Characterization of adenosine receptors on rat ileum, ileal longitudinal muscle and muscularis mucosae.

Adenosine receptors were studied in isolated rat ileum, ileal longitudinal muscle and muscularis mucosae, using a range of agonists and an antagonist. In the rat ileal longitudinal muscle adenosine receptor agonists relaxed the tissues. N6-cyclopentyladenosine (CPA) was more potent than 5'-N-ethylcarboxamidoadenosine (NECA) or adenosine and 1,3-dipropyl-8-cyclopentylxanthine (DPCPX) (1 nM) gave a 5-fold parallel shift to the right of the concentration-response curves to both CPA and NECA corresponding to an apparent pA2 value of 9.6 suggesting that the agonists relax via adenosine A1 receptors.
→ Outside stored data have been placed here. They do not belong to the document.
(** Reads [cnt] registers into [buf[0]], [buf[1]], ... *)
Definition get_reg_value_hynix (buf : Z -> Z -> act D unit) (addr : list Z)
    (chipnr cnt : Z) : act D Z :=
  type ← flash_ new_type;
  if not_hynix type then mret 0
  else when_rb chipnr (
    cle NAND_CMD_HYNIX_GET_VALUE ;;
    each cnt (fun i =>
      a ← elem addr i; ale a ;;
      idle_selected 10 ;;
      v ← controller_read_byte; buf i v ;;
      idle_selected 10) ;;
    rb_ok chipnr).

Definition set_reg_value_hynix (buf addr : list Z) (chipnr cnt : Z) : act D Z :=
  type ← flash_ new_type;
  if not_hynix type then mret 0
  else when_rb chipnr (
    cle NAND_CMD_HYNIX_SET_VALUE_START ;;
    each cnt (fun i =>
      a ← elem addr i; ale a ;;
      idle_selected 15 ;;
      v ← elem buf i; controller_write_byte v ;;
      idle_selected 0) ;;
    cle NAND_CMD_HYNIX_SET_VALUE_END ;;
    rb_ok chipnr).

(** Which entry is tried: past the first round through the table the order
    turns by one place per round. *)
Definition hynix_cnt (cur limit : Z) : act D Z :=
  if cur <? limit then mret cur
  else
    retry_zone ← div_ cur limit;
    retry_offset ← mod_ cur limit;
    mod_ (retry_zone + retry_offset) limit.

(** The value of a register: an offset to the chip's own value on 26 nm chips,
    the value itself on 20 nm ones. *)
Definition hynix_value (type : Z) (r : read_retry_info) (chipnr cur i : Z) : act D Z :=
  if (type =? HYNIX_26NM_8GB) || (type =? HYNIX_26NM_4GB) then
    offs ← row2 r.(reg_offs_val_lp) 0 cur; v ← elem offs i;
    if v =? READ_RETRY_ZERO then mret 0
    else def ← row r.(reg_def_val) chipnr; d ← elem def i; mret (u8 (d + v))
  else if (type =? HYNIX_20NM_8GB) || (type =? HYNIX_20NM_4GB) || (type =? HYNIX_1YNM_8GB) then
    offs ← row2 r.(reg_offs_val_lp) chipnr cur; elem offs i
  else mret 0.

(** [reg_value[i] = f(i)] for the first [n] of [size] zeros. *)
Definition reg_values (size : nat) (n : Z) (f : Z -> act D Z) : act D (list Z) :=
  r ← for_ (R := unit) (Z.to_nat n) 0
        (fun i l => v ← f i; check_index l i ;; mret (Next (<[Z.to_nat i := v]> l)))
        (zeros size);
  mret (match r with inl l => l | inr _ => [] end).

Definition readretry_handle_hynix (chipnr : Z) : act D Z :=
  type ← flash_ new_type;
  if not_hynix type then mret 0
  else
    r ← ctl_ retry_info;
    cur ← elem r.(cur_cnt_lp) chipnr;
    cur_cnt ← hynix_cnt cur r.(retry_cnt_lp);
    reg_value ← reg_values 8 r.(reg_cnt_lp) (hynix_value type r chipnr cur_cnt);
    ret ← set_reg_value_hynix reg_value r.(reg_addr_lp) chipnr r.(reg_cnt_lp);
    udelay ;;
    r ← ctl_ retry_info;
    cur ← elem r.(cur_cnt_lp) chipnr;
    set_cur_lp chipnr (cur + 1) ;;
    mret 0.

Definition readretry_set_def_val_hynix (chipnr : Z) : act D Z :=
  type ← flash_ new_type;
  if not_hynix type then mret 0
  else
    clear_cur_lp ;;
    r ← ctl_ retry_info;
    def ← row r.(reg_def_val) chipnr;
    ret ← set_reg_value_hynix def r.(reg_addr_lp) chipnr r.(reg_cnt_lp);
    udelay ;;
    if negb (type =? HYNIX_1YNM_8GB) then
      s ← ctl_ slc_info;
      def ← row s.(slc_reg_def_val) chipnr;
      set_reg_value_hynix def s.(slc_reg_addr) chipnr s.(slc_reg_cnt)
    else mret ret.

Definition no_enslc (type : Z) : bool :=
  (type =? 0) || (HYNIX_20NM_8GB <? type) || (type =? HYNIX_1YNM_8GB).

(** [slc_info->reg_def_val[chip][i] = v] *)
Definition put_slc_def (chip i v : Z) : act D unit :=
  s ← ctl_ slc_info;
  def ← row s.(slc_reg_def_val) chip;
  check_index def i ;;
  upd_slc (fun s => set_slc_reg_def_val
    (<[Z.to_nat chip := <[Z.to_nat i := v]> def]> s.(slc_reg_def_val)) s).

(** [for (i = 0; i < controller->chip_num; i++)], with the last result. *)
Definition each_chip (m : Z -> act D Z) : act D Z :=
  chips ← ctl_ chip_num;
  r ← for_ (R := unit) (Z.to_nat chips) 0 (fun i _ => ret ← m i; mret (Next ret)) 0;
  mret (match r with inl ret => ret | inr _ => 0 end).

Definition enslc_init_hynix : act D Z :=
  type ← flash_ new_type;
  if no_enslc type then mret 0
  else
    nand_get_chip ;;
    ret ← each_chip (fun i =>
      s ← ctl_ slc_info;
      get_reg_value_hynix (put_slc_def i) s.(slc_reg_addr) i s.(slc_reg_cnt));
    nand_release_chip ;;
    mret ret.

Definition enslc_enter_hynix : act D Z :=
  type ← flash_ new_type;
  if no_enslc type then mret 0
  else each_chip (fun i =>
    s ← ctl_ slc_info;
    reg_value_tmp ← reg_values 8 s.(slc_reg_cnt) (fun j =>
      def ← row s.(slc_reg_def_val) i; d ← elem def j;
      v ← elem s.(slc_reg_offs_val) j; mret (u8 (d + v)));
    ret ← set_reg_value_hynix reg_value_tmp s.(slc_reg_addr) i s.(slc_reg_cnt);
    udelay ;; mret ret).

Definition enslc_exit_hynix : act D Z :=
  type ← flash_ new_type;
  if no_enslc type then mret 0
  else each_chip (fun i =>
    s ← ctl_ slc_info;
    def ← row s.(slc_reg_def_val) i;
    ret ← set_reg_value_hynix def s.(slc_reg_addr) i s.(slc_reg_cnt);
    udelay ;; mret ret).

(** ** Toshiba *)
Definition cle2 (cmd : Z) : act D unit := cle cmd ;; idle_selected 2.

Definition toshiba_reg (a v : Z) : act D unit :=
  cle2 NAND_CMD_TOSHIBA_SET_VALUE ;;
  ale a ;; idle_selected 2 ;;
  controller_write_byte v ;; idle_selected 2.

Definition set_reg_value_toshiba (buf addr : list Z) (chipnr cnt : Z) : act D Z :=
  when_rb chipnr (
    r ← ctl_ retry_info;
    cur ← elem r.(cur_cnt_lp) chipnr;
    when_ (cur =? 0) (cle2 NAND_CMD_TOSHIBA_PRE_CON1 ;; cle2 NAND_CMD_TOSHIBA_PRE_CON2) ;;
    each cnt (fun i => a ← elem addr i; v ← elem buf i; toshiba_reg a v) ;;
    cle2 NAND_CMD_TOSHIBA_BEF_COMMAND1 ;; cle2 NAND_CMD_TOSHIBA_BEF_COMMAND2 ;;
    rb_ok chipnr).

(** The lower pages' registers get the current entry of the table, and the
    counter moves on. *)
Definition retry_lower (set_reg : list Z -> list Z -> Z -> Z -> act D Z) (chipnr : Z)
    : act D Z :=
  r ← ctl_ retry_info;
  cur_cnt ← elem r.(cur_cnt_lp) chipnr;
  offs ← row2 r.(reg_offs_val_lp) 0 cur_cnt;
  or_failed (set_reg offs r.(reg_addr_lp) chipnr r.(reg_cnt_lp)) (
    set_cur_lp chipnr (next_cnt cur_cnt r.(retry_cnt_lp)) ;; mret 0).

Definition readretry_handle_toshiba (chipnr : Z) : act D Z :=
  retry_lower set_reg_value_toshiba chipnr.

(** [ret = operation->reset(...); if (ret < 0) return -NAND_FAILED;] *)
Definition reset_chip (chipnr : Z) : act D Z :=
  ret ← nand_reset chipnr; mret (if ret <? 0 then - NAND_FAILED else 0).

Definition readretry_exit_toshiba (chipnr : Z) : act D Z :=
  when_rb chipnr (
    clear_cur_lp ;;
    type ← flash_ new_type;
    when_ (negb (type =? TOSHIBA_A19NM))
      (r ← ctl_ retry_info;
       each r.(reg_cnt_lp) (fun i =>
         a ← elem r.(reg_addr_lp) i; v ← elem (zeros 5) i; toshiba_reg a v)) ;;
    reset_chip chipnr).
In the intact ileum adenosine receptor agonists also relaxed the tissue but NECA and CPA were equipotent. DPCPX (3 nM) however inhibited responses to both CPA and NECA with dose-ratios of 8 and 15.6, corresponding to pA2 values of 9.3 and 9.7, respectively. DPCPX (300 nM) gave a much greater shift to the right of the concentration-response curve to NECA with a dose-ratio of 769, corresponding to an apparent pA2 of 9.4. This suggests that the agonists are acting at adenosine A1 receptors to cause relaxation of the whole tissue. Adenosine receptor agonists contracted rat ileal muscularis mucosae with a potency order indicative of an A adenosine receptor. DPCPX (3-100 nM) antagonized responses to CPA giving a linear Schild plot with a slope close to unity and a pA2 of 8.4 suggesting an action on adenosine A1 receptors.